Earth’s ocean wilderness areas are home to unparalleled levels of marine life and are some of the only places where large predators are still found in historical numbers. Top predators such as sharks and tuna depend on these areas, as their slow reproduction rates make them particularly susceptible to decline even at mild levels of fishing.

Even the strictest, best-managed marine reserves cannot sustain the same levels of wildlife diversity as wilderness areas. This is either because reserves are too small, or because human activities in neighbouring areas impact wildlife as soon as they swim outside of reserve boundaries. According to our research, only 4.9% of marine wilderness is currently within marine protected areas.

There is evidence that wilderness areas are more resilient to rising sea temperatures and coral bleaching – stressors that cannot be halted without globally coordinated efforts to reduce emissions. These areas also give scientists a true baseline for system health, providing important information for restoring degraded marine ecosystems.

Threats to wilderness

Human impacts on marine ecosystems are becoming more intense and widespread
each year, threatening wilderness areas across the planet. Fishing is
now one of the most widespread activities by which humans harvest natural
resources. Industrial fishing covers 55% of the ocean, an area four times larger than is used for terrestrial agriculture. In many places, fishing has become so intense that large predators and charismatic species such as sea turtles have almost been wiped out.

Technological improvements have allowed humans to fish in the
farthest reaches of international waters. In the high Arctic, places that were once safe because of year-round ice cover are now open to fishing and shipping as warming seas melt the ice.

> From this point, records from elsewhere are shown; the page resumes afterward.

(* ===== verification/CLib.v ===== *)
(** * The parts of the C++ standard library the program calls

    Character classes of the "C" locale, the decimal printers and parsers
    ([std::to_string], [strtoll], [strtoul], [std::stoll]) and the
    short-transfer loop of [read]/[write]/[send]. *)

From S2P Require Import Prelude.

(** ** Character classes *)
Definition isspace (c : ascii) : bool := (cc c =? 32) || ((9 <=? cc c) && (cc c <=? 13)).
Definition isdigit (c : ascii) : bool := (48 <=? cc c) && (cc c <=? 57).
Definition isupper (c : ascii) : bool := (65 <=? cc c) && (cc c <=? 90).
Definition islower (c : ascii) : bool := (97 <=? cc c) && (cc c <=? 122).
Definition isalnum (c : ascii) : bool := isdigit c || isupper c || islower c.

(** The value of a hexadecimal digit. *)
Definition hexval (c : ascii) : option Z :=
  if isdigit c then Some (cc c - 48)
  else if (97 <=? cc c) && (cc c <=? 102) then Some (cc c - 97 + 10)
  else if (65 <=? cc c) && (cc c <=? 70) then Some (cc c - 65 + 10)
  else None.
Definition isxdigit (c : ascii) : bool := bool_decide (is_Some (hexval c)).

(** ** Decimal printing *)
Definition digit (d : Z) : ascii := chr (48 + d).

(** The digit loop: least significant digit first, each put in front. *)
Fixpoint dec_digits (fuel : nat) (v : Z) (acc : bytes) : bytes :=
  match fuel with
  | O => acc
  | S f =>
      let acc := digit (v mod 10) :: acc in
      if v / 10 =? 0 then acc else dec_digits f (v / 10) acc
  end.

Definition dec_fuel (v : Z) : nat := S (Z.to_nat (Z.log2 v)).

(** [std::to_string] of an integer. *)
Definition to_string (n : Z) : bytes :=
  if n <? 0 then "-"%char :: dec_digits (dec_fuel (- n)) (- n) []
  else dec_digits (dec_fuel n) n [].

(** ** Decimal parsing *)
Definition of_digits (ds : bytes) : Z := fold_left (fun a c => 10 * a + (cc c - 48)) ds 0.

(** The common syntax of [strtoll(s, _, 10)] and [std::stoll]: blanks, a
    sign, digits; [None] when there is no digit. The value is exact. *)
Definition parse_int10 (s : bytes) : option Z :=
  let s1 := drop_while isspace s in
  let '(neg, s2) :=
    match s1 with
    | c :: r => if c =c "-" then (true, r) else if c =c "+" then (false, r) else (false, s1)
    | [] => (false, [])
    end in
  match span isdigit s2 with
  | ([], _) => None
  | (ds, _) => Some (if neg : bool then - of_digits ds else of_digits ds)
  end.

Definition LLONG_MAX : Z := 2 ^ 63 - 1.
Definition LLONG_MIN : Z := - 2 ^ 63.

(** [strtoll(s, nullptr, 10)]: 0 without digits, clamped on overflow. *)
Definition strtoll (s : bytes) : Z :=
  match parse_int10 s with
  | None => 0
  | Some v => Z.max LLONG_MIN (Z.min LLONG_MAX v)
  end.

(** [std::stoll]: throws without digits or out of range. *)
Definition stoll (s : bytes) : option Z :=
  match parse_int10 s with
  | None => None
  | Some v => if (LLONG_MIN <=? v) && (v <=? LLONG_MAX) then Some v else None
  end.

Definition of_xdigits (ds : bytes) : Z :=
  fold_left (fun a c => 16 * a + default 0 (hexval c)) ds 0.

(** [strtoul(s, nullptr, 16)]: blanks, a sign, an optional [0x], hex
    digits; a minus sign negates modulo 2^64. *)
Definition strtoul16 (s : bytes) : Z :=
  let s1 := drop_while isspace s in
  let '(neg, s2) :=
    match s1 with
    | c :: r => if c =c "-" then (true, r) else if c =c "+" then (false, r) else (false, s1)
    | [] => (false, [])
    end in
  let s3 :=
    match s2 with
    | z :: x :: d :: r =>
        if (z =c "0") && ((x =c "x") || (x =c "X")) && isxdigit d then d :: r else s2
    | _ => s2
    end in
  let v := of_xdigits (fst (span isxdigit s3)) in
  if 2 ^ 64 <=? v then 2 ^ 64 - 1 else if neg : bool then u64 (- v) else v.

(** ** The transfer loop

    [while (left) { n = xfer(p, left); if (n <= 0) break; p += n; left -= n; }]
    where the [k]-th call of the system returns [sched k], never more than
    what was asked for. The result is the number of bytes moved and the
    number of the next call. One call moves at least one byte or ends the
    loop, so [left] iterations are enough. *)
Fixpoint xfer_loop (fuel : nat) (sched : nat -> Z) (k left : nat) : nat * nat :=
  match fuel with
  | O => (0%nat, k)
  | S f =>
      if decide (left = 0%nat) then (0%nat, k)
      else if sched k <=? 0 then (0%nat, S k)
      else
        let n := Nat.min (Z.to_nat (sched k)) left in
        let '(t, k') := xfer_loop f sched (S k) (left - n) in
        ((n + t)%nat, k')
  end.

Definition xfer (sched : nat -> Z) (k left : nat) : nat * nat :=
  xfer_loop left sched k left.

(** No call of the schedule fails. *)
Definition no_io_error (sched : nat -> Z) : Prop := forall k, 0 < sched k.

(** ** Lemmas: digits *)
Lemma isdigit_digit d : 0 <= d < 10 -> isdigit (digit d) = true.
Proof.
  intros H. unfold isdigit, digit. rewrite cc_chr, Z.mod_small by lia.
  apply andb_true_intro; split; apply Z.leb_le; lia.
Qed.

Lemma of_digits_snoc ds c : of_digits (ds ++ [c]) = 10 * of_digits ds + (cc c - 48).
Proof. unfold of_digits. by rewrite fold_left_app. Qed.

Definition all_digits (s : bytes) : Prop := Forall (fun c => isdigit c = true) s.

Lemma dec_digits_spec fuel : forall v acc,
  0 <= v < 10 ^ Z.of_nat fuel -> (0 < fuel)%nat ->
  exists ds, dec_digits fuel v acc = ds ++ acc /\ all_digits ds /\ ds ≠ [] /\
             of_digits ds = v /\ (length ds <= fuel)%nat.
Proof.
  induction fuel as [|f IH]; intros v acc Hv Hf; [lia|].
  rewrite Nat2Z.inj_succ, Z.pow_succ_r in Hv by lia.
  pose proof (Z.mod_pos_bound v 10 ltac:(lia)) as Hm.
  pose proof (Z.div_mod v 10 ltac:(lia)) as Hdm.
  cbn [dec_digits]. destruct (v / 10 =? 0) eqn:E; bool_facts.
  - exists [digit (v mod 10)]. repeat split; try done.
    + by repeat constructor; apply isdigit_digit.
    + unfold of_digits, digit. cbn [fold_left]. rewrite cc_chr, Z.mod_small; lia.
  - assert (0 <= v / 10) by (apply Z.div_pos; lia).
    assert (v / 10 < 10 ^ Z.of_nat f) by (apply Z.div_lt_upper_bound; lia).
    destruct f as [|f]; [simpl in *; lia|].
    destruct (IH (v / 10) (digit (v mod 10) :: acc)) as (ds & -> & Hd & Hne & Hval & Hlen); try lia.
    exists (ds ++ [digit (v mod 10)]). repeat split.
    + by rewrite <- app_assoc.
    + apply Forall_app; split; [done|]. by repeat constructor; apply isdigit_digit.
    + by destruct ds.
    + rewrite of_digits_snoc, Hval. unfold digit. rewrite cc_chr, Z.mod_small; lia.
    + rewrite length_app. simpl. lia.
Qed.

(** Enough fuel gives the same digits. *)
Lemma dec_digits_fuel f1 : forall f2 v acc,
  0 <= v < 10 ^ Z.of_nat f1 -> (f1 <= f2)%nat -> (0 < f1)%nat ->
  dec_digits f1 v acc = dec_digits f2 v acc.
Proof.
  induction f1 as [|f1 IH]; intros f2 v acc Hv Hle Hf; [lia|].
  destruct f2 as [|f2]; [lia|]. cbn [dec_digits].
  destruct (v / 10 =? 0) eqn:E; [done|]; bool_facts.
  rewrite Nat2Z.inj_succ, Z.pow_succ_r in Hv by lia.
  assert (0 <= v / 10) by (apply Z.div_pos; lia).
  assert (v / 10 < 10 ^ Z.of_nat f1) by (apply Z.div_lt_upper_bound; lia).
  destruct f1 as [|f1]; [simpl in *; lia|]. apply IH; lia.
Qed.

Lemma dec_fuel_ok v : 0 <= v -> v < 10 ^ Z.of_nat (dec_fuel v).
Proof.
  intros Hv. unfold dec_fuel. rewrite Nat2Z.inj_succ, Z2Nat.id by apply Z.log2_nonneg.
  destruct (Z.eq_dec v 0) as [->|]; [simpl; lia|].
  pose proof (Z.log2_spec v ltac:(lia)) as [_ H].
  eapply Z.lt_le_trans; [exact H|]. apply Z.pow_le_mono_l. lia.
Qed.

Lemma dec_digits_parts v :
  0 <= v -> exists ds, dec_digits (dec_fuel v) v [] = ds /\ all_digits ds /\ ds ≠ [] /\ of_digits ds = v.
Proof.
  intros Hv. destruct (dec_digits_spec (dec_fuel v) v []) as (ds & H & ? & ? & ? & _).
  - split; [done|by apply dec_fuel_ok].
  - unfold dec_fuel; lia.
  - exists ds. rewrite app_nil_r in H. done.
Qed.

(** What follows a number does not start with a digit. *)
Definition stops_digits (r : bytes) : Prop :=
  match r with [] => True | c :: _ => isdigit c = false end.

Lemma span_digits ds r : all_digits ds -> stops_digits r -> span isdigit (ds ++ r) = (ds, r).
Proof.
  intros Hd Hr. destruct r as [|c r].
  - rewrite span_all by done. simpl. by rewrite app_nil_r.
  - by apply span_stop.
Qed.

Lemma isdigit_not_space c : isdigit c = true -> isspace c = false.
Proof.
  unfold isdigit, isspace. intros H. bool_facts.
  apply orb_false_intro; [apply Z.eqb_neq; lia|]. apply andb_false_intro2, Z.leb_gt. lia.
Qed.

Lemma isdigit_not_sign c : isdigit c = true -> (c =c "-") = false /\ (c =c "+") = false.
Proof.
  intros H. split; apply Ascii.eqb_neq; intros ->; vm_compute in H; discriminate.
Qed.

Lemma parse_int10_digits ds r :
  all_digits ds -> ds ≠ [] -> stops_digits r -> parse_int10 (ds ++ r) = Some (of_digits ds).
Proof.
  intros Hd Hne Hr. destruct ds as [|c ds]; [done|]. pose proof Hd as Hd'.
  apply Forall_cons in Hd' as [Hc _]. unfold parse_int10. rewrite <- app_comm_cons.
  rewrite drop_while_stop by by apply isdigit_not_space.
  destruct (isdigit_not_sign c Hc) as [-> ->]. rewrite app_comm_cons.
  by rewrite span_digits by done.
Qed.

Lemma parse_int10_neg ds r :
  all_digits ds -> ds ≠ [] -> stops_digits r ->
  parse_int10 ("-"%char :: ds ++ r) = Some (- of_digits ds).
Proof.
  intros Hd Hne Hr. unfold parse_int10. rewrite drop_while_stop by done.
  cbn -[span of_digits]. rewrite span_digits by done. by destruct ds.
Qed.

(** Printing then parsing a number gives it back, whatever follows it. *)
Lemma parse_int10_to_string z r :
  stops_digits r -> parse_int10 (to_string z ++ r) = Some z.
Proof.
  intros Hr. unfold to_string. destruct (z <? 0) eqn:E; bool_facts.
  - destruct (dec_digits_parts (- z)) as (ds & -> & ? & ? & Hv); [lia|].
    simpl. rewrite parse_int10_neg by done. f_equal. lia.
  - destruct (dec_digits_parts z) as (ds & -> & ? & ? & Hv); [lia|].
    rewrite parse_int10_digits by done. by f_equal.
Qed.

Lemma strtoll_to_string z r : in_i64 z -> stops_digits r -> strtoll (to_string z ++ r) = z.
Proof.
  intros Hz Hr. unfold strtoll. rewrite parse_int10_to_string by done.
  unfold in_i64, LLONG_MIN, LLONG_MAX in *. lia.
Qed.

Lemma stoll_to_string z : in_i64 z -> stoll (to_string z) = Some z.
Proof.
  intros Hz. unfold stoll. rewrite <- (app_nil_r (to_string z)), parse_int10_to_string by done.
  unfold in_i64, LLONG_MIN, LLONG_MAX in *. rewrite !(proj2 (Z.leb_le _ _)) by lia. done.
Qed.

(** [strtoll] always lands in the range of [long long]. *)
Lemma strtoll_range s : in_i64 (strtoll s).
Proof. unfold strtoll, in_i64, LLONG_MIN, LLONG_MAX. case_match; lia. Qed.

Lemma stoll_range s z : stoll s = Some z -> in_i64 z.
Proof.
  unfold stoll, in_i64, LLONG_MIN, LLONG_MAX. repeat case_match; intros; simplify_eq. bool_facts. lia.
Qed.

(** A printed number holds only digits and a minus sign. *)
Lemma to_string_chars z : Forall (fun c => isdigit c || (c =c "-") = true) (to_string z).
Proof.
  assert (forall ds, all_digits ds -> Forall (fun c => isdigit c || (c =c "-") = true) ds).
  { intros ds H. eapply Forall_impl; [exact H|]. intros c Hc. cbv beta in *. by rewrite Hc. }
  unfold to_string. destruct (z <? 0) eqn:E; bool_facts.
  - destruct (dec_digits_parts (- z)) as (ds & -> & ? & _ & _); [lia|]. constructor; auto.
  - destruct (dec_digits_parts z) as (ds & -> & ? & _ & _); [lia|]. auto.
Qed.

Lemma to_string_cons z : exists c s, to_string z = c :: s /\ isdigit c || (c =c "-") = true.
Proof.
  pose proof (to_string_chars z) as H. destruct (to_string z) as [|c s] eqn:E.
  - exfalso. revert E. unfold to_string. case_match; [done|]. bool_facts.
    destruct (dec_digits_parts z) as (ds & -> & _ & ? & _); [lia|]. done.
  - exists c, s. split; [done|]. by apply Forall_cons in H as [? _].
Qed.

(** ** Lemmas: the transfer loop *)
Lemma xfer_loop_le fuel sched : forall k left, (fst (xfer_loop fuel sched k left) <= left)%nat.
Proof.
  induction fuel as [|f IH]; intros k left; simpl; [lia|].
  case_decide; simpl; [lia|]. case_if; simpl; [lia|].
  specialize (IH (S k) (left - Nat.min (Z.to_nat (sched k)) left)%nat).
  destruct (xfer_loop f sched _ _). simpl in *. lia.
Qed.

Lemma xfer_le sched k left : (fst (xfer sched k left) <= left)%nat.
Proof. apply xfer_loop_le. Qed.

(** Without an error every byte is moved, however short the transfers. *)
Lemma xfer_loop_all sched : no_io_error sched ->
  forall fuel k left, (left <= fuel)%nat -> fst (xfer_loop fuel sched k left) = left.
Proof.
  intros Hok. induction fuel as [|f IH]; intros k left Hle; simpl; [lia|].
  case_decide; simpl; [lia|]. specialize (Hok k).
  destruct (sched k <=? 0) eqn:E; bool_facts; [lia|].
  specialize (IH (S k) (left - Nat.min (Z.to_nat (sched k)) left)%nat ltac:(lia)).
  destruct (xfer_loop f sched _ _). simpl in *. lia.
Qed.

Lemma xfer_all sched k left : no_io_error sched -> fst (xfer sched k left) = left.
Proof. intros H. by apply xfer_loop_all. Qed.

Lemma to_string_inj a b : to_string a = to_string b -> a = b.
Proof.
  intros H. enough (Some a = Some b) by congruence.
  rewrite <- (parse_int10_to_string a []), <- (parse_int10_to_string b []) by done. by rewrite H.
Qed.

Lemma to_string_length n z : (0 < n)%nat -> 0 <= z < 10 ^ Z.of_nat n -> (length (to_string z) <= n)%nat.
Proof.
  intros Hn Hz. unfold to_string. destruct (z <? 0) eqn:E; bool_facts; [lia|].
  destruct (dec_digits_spec n z []) as (ds & Hd & _ & _ & _ & Hl); [done..|].
  rewrite app_nil_r in Hd. destruct (Nat.le_ge_cases (dec_fuel z) n).
  - rewrite (dec_digits_fuel _ n); [by rewrite Hd| |done|unfold dec_fuel; lia].
    split; [lia|apply dec_fuel_ok; lia].
  - rewrite <- (dec_digits_fuel n) by lia. by rewrite Hd.
Qed.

Even in nations with world-class fisheries management, such as Australia and the
United States, marine environments are being severely impacted by sediment and
nutrient runoff due to poor land management and deforestation. Sediment runoff onto the once pristine Great Barrier Reef is now five to ten times higher than historical levels, contributing to declining coral diversity and more frequent crown-of-thorns starfish outbreaks, and reducing the resilience of reefs against climate change.

Can we save the last of the wild?

Marine wilderness is overlooked in both global and national conservation strategies, as these areas are often assumed to be free from threatening processes and are therefore not a priority for conservation efforts. Our results show that this is a myth – wilderness areas in the ocean and on land are being rapidly lost, and protecting what remains is crucial. The Arctic, once thought of as untouched, is now likely to see new shipping channels, fisheries, and mining operations as sea ice disappears.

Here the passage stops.